I’ve never really used my blog to rant. I try and stay within the realms of intellectual, thoughtful, or at least pointlessly inane, but I fear today that this just won’t do, so I shall apologise now if by the end I have descended into a long string of foul and abusive language, coupled with petty name calling and threats of violence.
What a wonderful piece the lovely Nicola Boulton shared on Facebook this morning; an intelligent and humourous take on the proposed cull on urban foxes, published on the Independent website and written by Grace Dent. Insightful, fair, balanced…
And then this lovely chap called John Cameron responded to Grace’s piece with the following:
“When New Labour, the Scottish Parliament, the RSPCA and the bien pensant managed to ban fox hunting it was clear the only foxes left would be dangerous, urban scavengers. Every country dweller knew that the farmers would shoot or poison these iconic vermin off their lands and into the towns but the urban elite refused to believe it. Country people had seen the carnage that occurs when a fox gets into a chicken coop and now the town dwellers are finding out what a hungry vixen will do with a new born child. There are some 50,000 disease ridden urban foxes in the UK – 10,000 in London alone – covered in ticks and fleas, riddled with mange and on the hunt for your cat or your baby. Nothing but a coordinated nationwide cull will do and then it is essential to keep town streets clean so cutting back on bin-men and road sweepers is NOT an option.”
Well this set my blood boiling. As a historian, I can’t help but compare this tirade of ill-conceived ignorance to the propaganda that came out of Germany in the 1930s and early 40s… ‘disease ridden’, ‘mange’, apparently greedy and vicious, dangerous, a threat to society, and of course our very own final solution, with ‘a coordinated nationwide cull’…

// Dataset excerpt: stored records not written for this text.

(** * ChiselPDF: the page-range parser and the page extractor of [main.py]

    A shallow embedding of [parse_page_ranges] and [trim_pdf].  Python
    strings are [string]s, one [ascii] per code point (code points below
    256); Python integers are [Z]; the [set] that the parser accumulates
    is a [gset Z]; a raised exception is the [Raise] branch of [result];
    the file system that [trim_pdf] reads and writes is a [gmap] from
    paths to files, threaded through a small state-and-exception monad. *)

From Stdlib Require Import ZArith Ascii DecimalString.
From stdpp Require Import base tactics option list list_numbers sorting
  strings gmap.

Local Open Scope Z_scope.
#[local] Set Warnings "-clear-no-such-hyp".

(** ** Exceptions *)

(** A call either returns a value or raises an exception [e]. *)
Inductive result (E A : Type) : Type :=
| Ok (a : A)
| Raise (e : E).
Arguments Ok {E A} a.
Arguments Raise {E A} e.

Definition bind_result {E A B} (r : result E A) (k : A → result E B)
  : result E B :=
  match r with
  | Ok a => k a
  | Raise e => Raise e
  end.

(** ** Python string operations used by the source *)

Module Str.

Definition space : ascii := "032"%char.
Definition tab : ascii := "009"%char.
Definition comma : ascii := ","%char.
Definition hyphen : ascii := "-"%char.
Definition plus : ascii := "+"%char.
Definition underscore : ascii := "_"%char.

(** [s.replace(c, "")] for a one-character [c]. *)
Fixpoint remove (c : ascii) (s : string) : string :=
  match s with
  | EmptyString => EmptyString
  | String a s' =>
      if Ascii.eqb a c then remove c s' else String a (remove c s')
  end.

(** [s.split(sep)] for a one-character [sep]: the pieces between the
    occurrences of [sep], empty pieces included; never the empty list. *)
Fixpoint split (sep : ascii) (s : string) : list string :=
  match s with
  | EmptyString => [EmptyString]
  | String a s' =>
      if Ascii.eqb a sep then EmptyString :: split sep s'
      else match split sep s' with
           | [] => [String a EmptyString]
           | p :: ps => String a p :: ps
           end
  end.

(** [c in s]. *)
Fixpoint contains (c : ascii) (s : string) : bool :=
  match s with
  | EmptyString => false
  | String a s' => Ascii.eqb a c || contains c s'
  end.

(** [s.split(sep, 1)] when [sep in s]: what is before the first [sep]
    and what is after it; [None] when [sep] does not occur. *)
Fixpoint split_first (sep : ascii) (s : string) : option (string * string) :=
  match s with
  | EmptyString => None
  | String a s' =>
      if Ascii.eqb a sep then Some (EmptyString, s')
      else match split_first sep s' with
           | Some (before, after) => Some (String a before, after)
           | None => None
           end
  end.

(** The number of occurrences of [c] in [s]: [s.count(c)]. *)
Fixpoint count (c : ascii) (s : string) : nat :=
  match s with
  | EmptyString => O
  | String a s' => ((if Ascii.eqb a c then 1 else 0) + count c s')%nat
  end.

(** [str(n)] for an integer [n]. *)
Definition of_Z (n : Z) : string := NilZero.string_of_int (Z.to_int n).

(** [", ".join(l)]. *)
Fixpoint join_comma (l : list string) : string :=
  match l with
  | [] => ""
  | [s] => s
  | s :: l' => s +:+ ", " +:+ join_comma l'
  end.

(** [str(l)] for a list of integers: ["[1, 2, 3]"]. *)
Definition of_list_Z (l : list Z) : string :=
  "[" +:+ join_comma (of_Z <$> l) +:+ "]".

End Str.

(** ** Python's [int(s)] on a string

    The literal grammar of the interpreter in base 10: optional
    whitespace, an optional sign, decimal digits with single underscores
    between them, optional whitespace.  [None] stands for the
    [ValueError] that [int] raises.  Whitespace is what the interpreter
    strips here among the code points below 256: tab, line feed,
    vertical tab, form feed, carriage return, space, next line (133) and
    no-break space (160).  The interpreter's configurable cap on the
    number of digits is not part of the model. *)

Module PyInt.

Definition is_space (c : ascii) : bool :=
  let n := nat_of_ascii c in
  ((9 <=? n) && (n <=? 13) || (n =? 32) || (n =? 133) || (n =? 160))%nat.

Definition is_digit (c : ascii) : bool :=
  let n := nat_of_ascii c in ((48 <=? n) && (n <=? 57))%nat.

Definition digit_value (c : ascii) : Z := Z.of_nat (nat_of_ascii c) - 48.

Fixpoint lstrip (s : string) : string :=
  match s with
  | EmptyString => EmptyString
  | String c s' => if is_space c then lstrip s' else s
  end.

Fixpoint all_space (s : string) : bool :=
  match s with
  | EmptyString => true
  | String c s' => is_space c && all_space s'
  end.

(** The digit loop: [prev_us] records that the previous character was
    an underscore; two underscores in a row and a trailing underscore
    are errors.  Returns the value read and the unread rest. *)
Fixpoint scan (prev_us : bool) (acc : Z) (s : string)
  : option (Z * string) :=
  match s with
  | EmptyString => if prev_us then None else Some (acc, EmptyString)
  | String c s' =>
      if is_digit c then scan false (10 * acc + digit_value c) s'
      else if Ascii.eqb c Str.underscore then
        if prev_us then None else scan true acc s'
      else if prev_us then None else Some (acc, s)
  end.

(** After the sign the literal starts with a digit (a leading
    underscore and an empty digit string are both errors), and only
    whitespace may follow the digits. *)
Definition unsigned (s : string) : option Z :=
  match s with
  | EmptyString => None
  | String c _ =>
      if is_digit c then
        match scan false 0 s with
        | Some (n, rest) => if all_space rest then Some n else None
        | None => None
        end
      else None
  end.

Definition int (s : string) : option Z :=
  match lstrip s with
  | String c s' =>
      if Ascii.eqb c Str.plus then unsigned s'
      else if Ascii.eqb c Str.hyphen then Z.opp <$> unsigned s'
      else unsigned (String c s')
  | EmptyString => None
  end.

As an environmental historian, the issues highlighted by Mr Cameron are keen and revealing. He sets country vs city in a way that I cannot abide; the term ‘countryside’ is a culturally loaded and journalistic word. As the growth of cities expands, we can no longer refer to the ‘countryside’ as if it has defined boundaries and different laws, or that the people who live within them share a common cause or value system. I have grown up in what I would deem to be the ‘countryside’, yet I live 45 minutes from the centres of four major cities, Nottingham, Leicester, Derby and Birmingham, and can reach the centre of London in under two hours. Within fifteen minutes, I can leave the rolling fields and farmland behind me, and enter suburban Britain. I do not share the political or social beliefs of my fellow ‘countryman’ John Cameron, and neither do many of my friends or neighbours… does this make me a city-dweller? I think not.
I cannot fathom for the life of me how the government can lump the environment, agriculture and rural affairs under one neat heading, as this implies that the three share a common cause, or worse, that there is no place for the environment within suburban or city areas; whilst the media continues to define countryside and city as two separate entities set against each other in every way, this is a foolhardy and politically-loaded endeavour. As a part of this planet, and realistically a fragile one at that, we cannot continually be at war with it. Mr Cameron also implies that there are no longer any foxes living outside of cities as they’ve all been shot, poisoned or driven into studio apartments in the rough end of Coventry. Oh dear. They’ll be claiming benefits next…
I could go on, incredulous at every word of Cameron’s argument – his patronising attitude as he pities the poor, confused cityfolk; his belief that foxes will intentionally hunt down a child (apparently using coordinated Guerrilla tactics); his lack of humility or understanding of how any animal, humans included, will react when they accidentally stray into an alien environment of fear and panic. No doubt Mr and Mrs Fox were quite happy living in their neat little den in the ‘countryside’, until one day a dirty great housing estate went up over the top, extending the city boundaries by another couple of miles, and forcing them to become ‘urban foxes’.
“I did not feel that I had the right to exterminate the men… and then allow their children to grow… A fateful decision had to be made: This people had to vanish from the earth.”
Heinrich Himmler, A Secret Speech on the Jewish Question (October 8, 1943) in Posen.